"La Rivista di Engramma (open access)" ISSN 1826-901X

200 | marzo 2023

97888948401

Festa della pietra, festa per sempre

Vitalità della visione (e della forma) prima e oltre il mondo cartesiano 

Susanna Pisciella

English abstract

1 | Tempio induista del Sole a Konark, India. Iconografia vedico-induista. I faraoni di granito / tramano la propria fuga / dal museo / l’ibis di peltro / si libra nella sala egizia / la pantera di marmo luminosa / balza… la carne dell’uomo / un sacrilegio / in questo luogo (J. Hejduk, poesia n. 155, 774, R. Rizzi, S. Pisciella 2020). Gli animali di pietra sono più vivi dei visitatori in carne e ossa, perché l’arte è una vita potenziata.

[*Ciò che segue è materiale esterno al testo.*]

(** * Build-time ingestion scripts: [scripts/fetch_news.py] and
      [scripts/fetch_prices.py]

    A shallow embedding of the two scripts' [main] functions and the
    properties of their normalisation and ticker-deduplication logic.

    Python values are the JSON data model ([pyval]); a [dict] is an
    insertion-ordered association list with unique keys; exceptions are
    an explicit result type ([res]); the output directory, the provider
    and the clock are explicit state and oracles.

    A path is read the way [pathlib] and a POSIX system read it: a
    plain name is the entry of that name, a name with a [.] component
    in front is the same entry, and any other path is left to an
    oracle of the run that says which file it denotes or which
    exception it raises ([locate]).

    What the model leaves out: console output; failures of the clock
    and of the file system other than those a path causes (a full
    disk, a file that may not be read); provider values outside the
    JSON types; the binary representation of floats (a finite float
    stands for the rational it denotes, and its shortest decimal
    rendering is what the JSON file shows). Strings stand for their
    UTF-8 bytes. *)

From Stdlib Require Import ZArith QArith String Ascii List Permutation Lia.
From Stdlib Require Import OrderedTypeEx.
From stdpp Require Import base option list gmap strings sorting.

Set Warnings "-register-all".

Local Open Scope string_scope.
Local Open Scope Z_scope.

(** ** Python values and the builtins the scripts use *)
Module Py.

(** Exceptions the scripts can meet; all of them derive from [Exception]. *)
Inductive exn : Type :=
| TypeError
| ValueError
| OverflowError
| KeyError
| AttributeError
| JSONDecodeError
| ProviderError
| OSError.

(** The outcome of evaluating a Python expression or block. *)
Inductive res (A : Type) : Type :=
| Ok (a : A)
| Raise (e : exn).
Arguments Ok {A} a.
Arguments Raise {A} e.

(** Sequencing: the first exception ends the block. *)
#[global] Instance res_ret : MRet res := fun A a => Ok a.
#[global] Instance res_bind : MBind res := fun A B f m =>
  match m with
  | Ok a => f a
  | Raise e => Raise e
  end.

(** [try: body / except Exception: handler] *)
Definition try_except {A : Type} (body : res A) (handler : exn -> A) : A :=
  match body with
  | Ok a => a
  | Raise e => handler e
  end.

(** A [for] loop whose body may raise: the exception leaves the loop. *)
Fixpoint for_loop {S A : Type} (body : S -> A -> res S) (l : list A) (s : S)
  : res S :=
  match l with
  | [] => Ok s
  | x :: l' =>
      match body s x with
      | Ok s' => for_loop body l' s'
      | Raise e => Raise e
      end
  end.

(** A Python [float]: not-a-number, an infinity, or a finite value, kept
    as the rational it denotes (signed zeros are not told apart). *)
Inductive pyfloat : Type :=
| FNaN
| FInf (negative : bool)
| FFin (q : Q).

(** JSON-shaped Python values: what [json.load] returns and what the
    provider library hands back for news. *)
Inductive pyval : Type :=
| PNone
| PBool (b : bool)
| PInt (n : Z)
| PFloat (x : pyfloat)
| PStr (s : string)
| PList (l : list pyval)
| PDict (d : list (string * pyval)).

Definition pydict : Type := list (string * pyval).

(** [isinstance(v, dict)] *)
Definition is_dict (v : pyval) : bool :=
  match v with PDict _ => true | _ => false end.

(** Key lookup, [None] when the key is absent. *)
Fixpoint dict_lookup (k : string) (d : pydict) : option pyval :=
  match d with
  | [] => None
  | (k', v) :: d' => if String.eqb k k' then Some v else dict_lookup k d'
  end.

(** [k in d] *)
Definition dict_mem (k : string) (d : pydict) : bool :=
  match dict_lookup k d with Some _ => true | None => false end.

(** [d.get(k, default)] *)
Definition dict_get (k : string) (default : pyval) (d : pydict) : pyval :=
  match dict_lookup k d with Some v => v | None => default end.

(** [d.get(k)], whose default is [None] *)
Definition dict_get_none (k : string) (d : pydict) : pyval :=
  dict_get k PNone d.

(** [d[k] = v]: the value of an existing key is replaced in place, a new
    key goes to the end. *)
Fixpoint dict_set (k : string) (v : pyval) (d : pydict) : pydict :=
  match d with
  | [] => [(k, v)]
  | (k', v') :: d' =>
      if String.eqb k k' then (k, v) :: d' else (k', v') :: dict_set k v d'
  end.

(** [d[k]] *)
Definition dict_getitem (k : string) (d : pydict) : res pyval :=
  match dict_lookup k d with Some v => Ok v | None => Raise KeyError end.

(** [v.get(k, default)] on an arbitrary value: only a [dict] has the
    method. *)
Definition attr_get (k : string) (default : pyval) (v : pyval) : res pyval :=
  match v with
  | PDict d => Ok (dict_get k default d)
  | _ => Raise AttributeError
  end.

(** [v[k] = x] on an arbitrary value: only a [dict] takes a string key. *)
Definition setitem (k : string) (x : pyval) (v : pyval) : res pyval :=
  match v with
  | PDict d => Ok (PDict (dict_set k x d))
  | _ => Raise TypeError
  end.

(** The elements a [for] loop sees over [v[:n]]: lists and strings can
    be sliced (a string yields one-character strings), every other JSON
    value raises on the subscript. *)
Definition slice_prefix (n : nat) (v : pyval) : res (list pyval) :=
  match v with
  | PList l => Ok (firstn n l)
  | PStr s =>
      Ok (map (fun c => PStr (String c EmptyString))
              (firstn n (list_ascii_of_string s)))
  | _ => Raise TypeError
  end.

(** Values that [v[:n]] accepts. *)
Definition sliceable (v : pyval) : bool :=
  match v with
  | PList _ | PStr _ => true
  | _ => false
  end.

(** Truth value of a list, as in [if processed:]. *)
Definition list_truthy {A : Type} (l : list A) : bool :=
  match l with [] => false | _ => true end.

(** Rounding the fraction [n/d] ([d > 0]) to the nearest integer, ties
    to the even one. *)
Definition round_half_even (n d : Z) : Z :=
  let f := n / d in
  let r := n mod d in
  if 2 * r <? d then f
  else if d <? 2 * r then f + 1
  else if Z.even f then f else f + 1.

(** [round(x, 3)]: a finite float goes to the nearest multiple of
    1/1000 (ties to even); NaN and the infinities come back unchanged. *)
Definition round3 (x : pyfloat) : pyfloat :=
  match x with
  | FFin q => FFin (round_half_even (Qnum q * 1000) (Zpos (Qden q)) # 1000)
  | _ => x
  end.

(** [int(x)] on a float: truncation towards zero; NaN raises
    [ValueError], an infinity [OverflowError]. *)
Definition int_of_float (x : pyfloat) : res Z :=
  match x with
  | FNaN => Raise ValueError
  | FInf _ => Raise OverflowError
  | FFin q => Ok (Z.quot (Qnum q) (Zpos (Qden q)))
  end.

Definition finite (x : pyfloat) : bool :=
  match x with FFin _ => true | _ => false end.

(** [y] is [x] rounded to three decimal places: a multiple of 1/1000 at
    most half a thousandth away from a finite [x]; a NaN or an infinity
    is kept as it is. *)
Definition rounded_to_3dp (x y : pyfloat) : Prop :=
  match x with
  | FFin q =>
      ∃ k : Z, y = FFin (k # 1000) ∧
               ((k # 1000) - (1 # 2000) <= q)%Q ∧
               (q <= (k # 1000) + (1 # 2000))%Q
  | _ => y = x
  end.

(** [v] is the integer part of the finite float [x], towards zero. *)
Definition integer_part (x : pyfloat) (v : Z) : Prop :=
  match x with
  | FFin q =>
      Z.abs v * Zpos (Qden q) <= Z.abs (Qnum q) < (Z.abs v + 1) * Zpos (Qden q) ∧
      0 <= Qnum q * v
  | _ => False
  end.

(** A calendar date as carried by a row label of the price table (years
    of four digits, as the table's timestamps have). *)
Record date : Type := { year : nat; month : nat; day : nat }.

Definition digit (n : nat) : ascii := ascii_of_nat (48 + n mod 10).

Definition pad2 (n : nat) : string :=
  String (digit (n / 10)) (String (digit n) EmptyString).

C’era una volta un mondo in cui la dimensione “festiva” coincideva con la vita stessa. In ogni suo aspetto. Il mondo vedico per esempio. Abitato da presenze incorporee, percepibili solo tramite epifanie. I Brahmana, raccolte di rigorose prescrizioni liturgiche, erano i codici per raggiungere l’ebbrezza, che a sua volta era l’unico strumento di accesso a quelle apparizioni. In una società che ruotava interamente attorno alla conoscenza del mondo, anche quello inaccessibile, l’ebbrezza era il solo stato possibile e permanente della coscienza. Non sospensione dell’ordine, come accadrà più tardi con il rapimento dionisiaco, ma consolidamento dell’ordine stesso.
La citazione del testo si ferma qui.